(* ===== verification/CtWorker.v ===== *)
(** * The batching worker

    [add_entry_batched] and [batch_worker] of src/src/storage/mod.rs as a
    transition system: callers put entries into a bounded queue at any time, the
    worker takes them out, collects a batch and flushes it.  Every accepted
    entry is flushed once, in the order of acceptance, in batches of bounded
    size, and what its caller is told agrees with the log. *)

From S2P Require Import Prelude TreeMath Rfc6962 Inclusion Consistency KvStore TreeStore TreeInv.
From S2P Require Import TreeReads TreePush TreeTiles TreeBatch Types MerkleStorage CtStorage.
From S2P Require Import CtInv CtFlush.

Section Worker.
  Context `{SlateDb} `{!DebugDb} `{!Cache (Z * Z) bytes} `{!Cache (Z * Z) bool}.
  Context `{Digest} `{!Postcard bytes} `{!Postcard DeduplicatedLogEntry}.
  Context `{!Postcard CertificateSctEntry} `{HashOrder}.
  Abbreviation SErr := (StorageError SlateDBError).

(** ** State *)

(** Where the loop of the worker is: at [recv], in the [try_recv] loop, at a
    call of [flush_batch] (the last one, or not), or past the loop. *)
Inductive phase := Waiting | Draining | Flushing (last : bool) | Exited.

(** The channel, the locals of the worker and what it works on; [accepted],
    [batches] and [answered] record what happened. *)
Record Worker := {
  queue : list BatchEntry;
  senders_open : bool;
  pending_entries : list BatchEntry;
  oldest_entry_time : option Z;
  at_phase : phase;
  w_tree : SlateDbBackedTree;
  w_stats : BatchStats;
  accepted : list BatchEntry;
  batches : list (list BatchEntry);
  answered : list (BatchEntry * answer SlateDBError);
}.

Definition channel_capacity (config : BatchConfig) : Z := Z.max (max_batch_size config *! 2) 500.

Definition start (tree : SlateDbBackedTree) : Worker :=
  {| queue := []; senders_open := true; pending_entries := []; oldest_entry_time := None;
     at_phase := Waiting; w_tree := tree; w_stats := BatchStats_default; accepted := [];
     batches := []; answered := [] |}.

(** ** Callers *)

(** [try_send] and the errors it is turned into. *)
Definition try_send (config : BatchConfig) (entry : BatchEntry) (w : Worker) :
    res SErr unit * Worker :=
  match at_phase w with
  | Exited => (Err (InvalidFormat "Batch worker not running"), w)
  | _ =>
      if channel_capacity config <=? zlen (queue w) then (Err QueueFull, w)
      else (Ok tt, {| queue := queue w ++ [entry]; senders_open := senders_open w;
                      pending_entries := pending_entries w;
                      oldest_entry_time := oldest_entry_time w; at_phase := at_phase w;
                      w_tree := w_tree w; w_stats := w_stats w;
                      accepted := accepted w ++ [entry]; batches := batches w;
                      answered := answered w |})
  end.

(** What [add_entry_batched] returns for the answer on its channel. *)
Definition completion (a : answer SlateDBError) : res SErr (Z * SignedCertificateTimestamp) :=
  match a with
  | Some (inr r) => Ok r
  | Some (inl e) => Err e
  | None => Err (InvalidFormat "Batch completion channel closed")
  end.

(** All the senders are dropped. *)
Definition close (w : Worker) : Worker :=
  {| queue := queue w; senders_open := false; pending_entries := pending_entries w;
     oldest_entry_time := oldest_entry_time w; at_phase := at_phase w; w_tree := w_tree w;
     w_stats := w_stats w; accepted := accepted w; batches := batches w; answered := answered w |}.

(** ** The worker *)

Definition goto (ph : phase) (w : Worker) : Worker :=
  {| queue := queue w; senders_open := senders_open w; pending_entries := pending_entries w;
     oldest_entry_time := oldest_entry_time w; at_phase := ph; w_tree := w_tree w;
     w_stats := w_stats w; accepted := accepted w; batches := batches w; answered := answered w |}.

(** An entry moves from the queue to the batch; the clock starts with the first
    entry of a batch. *)
Definition take_entry (oldest : option Z) (entry : BatchEntry) (q : list BatchEntry) (w : Worker) :
    Worker :=
  {| queue := q; senders_open := senders_open w;
     pending_entries := pending_entries w ++ [entry]; oldest_entry_time := oldest;
     at_phase := Draining; w_tree := w_tree w; w_stats := w_stats w; accepted := accepted w;
     batches := batches w; answered := answered w |}.

(** A call of [flush_batch]; a panic would end the worker and drop the
    channels. *)
Definition flush (flush_ms dedup_ms : Z) (last : bool) (w : Worker) : Worker :=
  let '(r, tree') := flush_batch flush_ms dedup_ms (w_stats w) (pending_entries w) (w_tree w) in
  let '(answers, stats', ph) :=
    match r with
    | Ok (answers, stats') => (answers, stats', if last then Exited else Waiting)
    | _ => (replicate (length (pending_entries w)) None, w_stats w, Exited)
    end in
  {| queue := queue w; senders_open := senders_open w; pending_entries := [];
     oldest_entry_time := None; at_phase := ph; w_tree := tree'; w_stats := stats';
     accepted := accepted w; batches := batches w ++ [pending_entries w];
     answered := answered w ++ zip (pending_entries w) answers |}.

(** One step of the worker at time [now]; [None] when it has to wait. *)
Definition worker_step (config : BatchConfig) (now flush_ms dedup_ms : Z) (w : Worker) :
    option Worker :=
  match at_phase w with
  | Waiting =>
      match queue w with
      | entry :: q =>
          let oldest := match pending_entries w with
                        | [] => Some now
                        | _ => oldest_entry_time w
                        end in
          Some (take_entry oldest entry q w)
      | [] =>
          if senders_open w then
            match oldest_entry_time w with
            | Some t => if t + max_batch_timeout_ms config <=? now
                        then Some (goto (Flushing false) w) else None
            | None => None
            end
          else
            match pending_entries w with
            | [] => Some (goto Exited w)
            | _ => Some (goto (Flushing true) w)
            end
      end
  | Draining =>
      if zlen (pending_entries w) <? max_batch_size config then
        match queue w with
        | entry :: q => Some (take_entry (oldest_entry_time w) entry q w)
        | [] => Some (goto Waiting w)
        end
      else Some (goto (Flushing false) w)
  | Flushing last => Some (flush flush_ms dedup_ms last w)
  | Exited => None
  end.

(** Callers and the worker interleave. *)
Inductive sys_step (config : BatchConfig) : Worker → Worker → Prop :=
  | sys_send entry w w' : senders_open w = true →
      try_send config entry w = (Ok tt, w') → sys_step config w w'
  | sys_close w : sys_step config w (close w)
  | sys_work now flush_ms dedup_ms w w' :
      worker_step config now flush_ms dedup_ms w = Some w' → sys_step config w w'.

Inductive reachable (config : BatchConfig) (tree : SlateDbBackedTree) : Worker → Prop :=
  | reach_start : reachable config tree (start tree)
  | reach_step w w' : reachable config tree w → sys_step config w w' → reachable config tree w'.

(** The worker left alone, at the times of a clock. *)
Fixpoint run_worker (config : BatchConfig) (clock : nat → Z * Z * Z) (fuel : nat) (w : Worker) :
    Worker :=
  match fuel with
  | O => w
  | S f =>
      let '(now, flush_ms, dedup_ms) := clock fuel in
      match worker_step config now flush_ms dedup_ms w with
      | Some w' => run_worker config clock f w'
      | None => w
      end
  end.

End Worker.

(** ** Correctness *)

Section Correct.
  Context `{SlateDb} `{!DebugDb} `{!Cache (Z * Z) bytes} `{!Cache (Z * Z) bool}.
  Context `{!SlateDbLaws} `{!CacheLaws (Z * Z) bytes} `{!CacheLaws (Z * Z) bool}.
  Context `{Digest} `{!Postcard bytes} `{!PostcardLaws bytes}.
  Context `{!Postcard DeduplicatedLogEntry} `{!Postcard CertificateSctEntry}.
  Context `{HashOrder} `{!HashOrderLaws}.
  Implicit Types (P : list Processed) (B : gset Z) (w : Worker).

(** ** Bookkeeping *)

(** The queue discipline, whatever the flushes do. *)
Record queue_inv (config : BatchConfig) (w : Worker) : Prop := {
  qi_fifo : accepted w = concat (batches w) ++ pending_entries w ++ queue w;
  qi_batches : Forall (λ b, 1 ≤ zlen b ≤ Z.max 1 (max_batch_size config)) (batches w);
  qi_queue : zlen (queue w) ≤ channel_capacity config;
  qi_pending : zlen (pending_entries w) ≤ Z.max 1 (max_batch_size config);
  qi_waiting : at_phase w = Waiting → pending_entries w = [] ∨
    zlen (pending_entries w) < max_batch_size config;
  qi_nonempty : at_phase w = Draining ∨ (∃ last, at_phase w = Flushing last) →
    pending_entries w ≠ [];
  qi_clock : at_phase w = Waiting ∨ at_phase w = Draining → pending_entries w ≠ [] →
    is_Some (oldest_entry_time w);
  qi_idle : pending_entries w = [] → oldest_entry_time w = None;
}.

Lemma start_queue_inv config tree : queue_inv config (start tree).
Proof.
  split; cbn; try done; try lia; [unfold channel_capacity; lia|auto|intros [?|[? ?]]; done].
Qed.

Lemma send_queue_inv config e w w' :
  queue_inv config w → try_send config e w = (Ok tt, w') → queue_inv config w'.
Proof.
  intros [Hf Hb Hq Hp Hw Hn Hc Hid] Hs. unfold try_send in Hs.
  assert (zlen (queue w) < channel_capacity config ∧ w' = {| queue := queue w ++ [e];
    senders_open := senders_open w; pending_entries := pending_entries w;
    oldest_entry_time := oldest_entry_time w; at_phase := at_phase w; w_tree := w_tree w;
    w_stats := w_stats w; accepted := accepted w ++ [e]; batches := batches w;
    answered := answered w |}) as [Hlt ->].
  { destruct (at_phase w); destruct (Z.leb_spec (channel_capacity config) (zlen (queue w)));
      try done; by injection Hs as <-. }
  split; cbn; try done; [by rewrite Hf, !app_assoc|rewrite length_app; cbn; lia].
Qed.

Lemma take_queue_inv config oldest e q w :
  queue_inv config w → queue w = e :: q →
  zlen (pending_entries w) + 1 ≤ Z.max 1 (max_batch_size config) → is_Some oldest →
  queue_inv config (take_entry oldest e q w).
Proof.
  intros [Hf Hb Hq Hp Hw Hn Hc Hid] Heq Hlen Ho. rewrite Heq in *. cbn [length] in Hq.
  split; cbn; try done.
  - rewrite Hf. by rewrite <- app_assoc.
  - lia.
  - rewrite length_app. cbn. lia.
  - by destruct (pending_entries w).
  - by destruct (pending_entries w).
Qed.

(Your assignment) A line counts if it holds the word "HashOrder". How many lines of the entries count? Give the number only.

(Response area) 2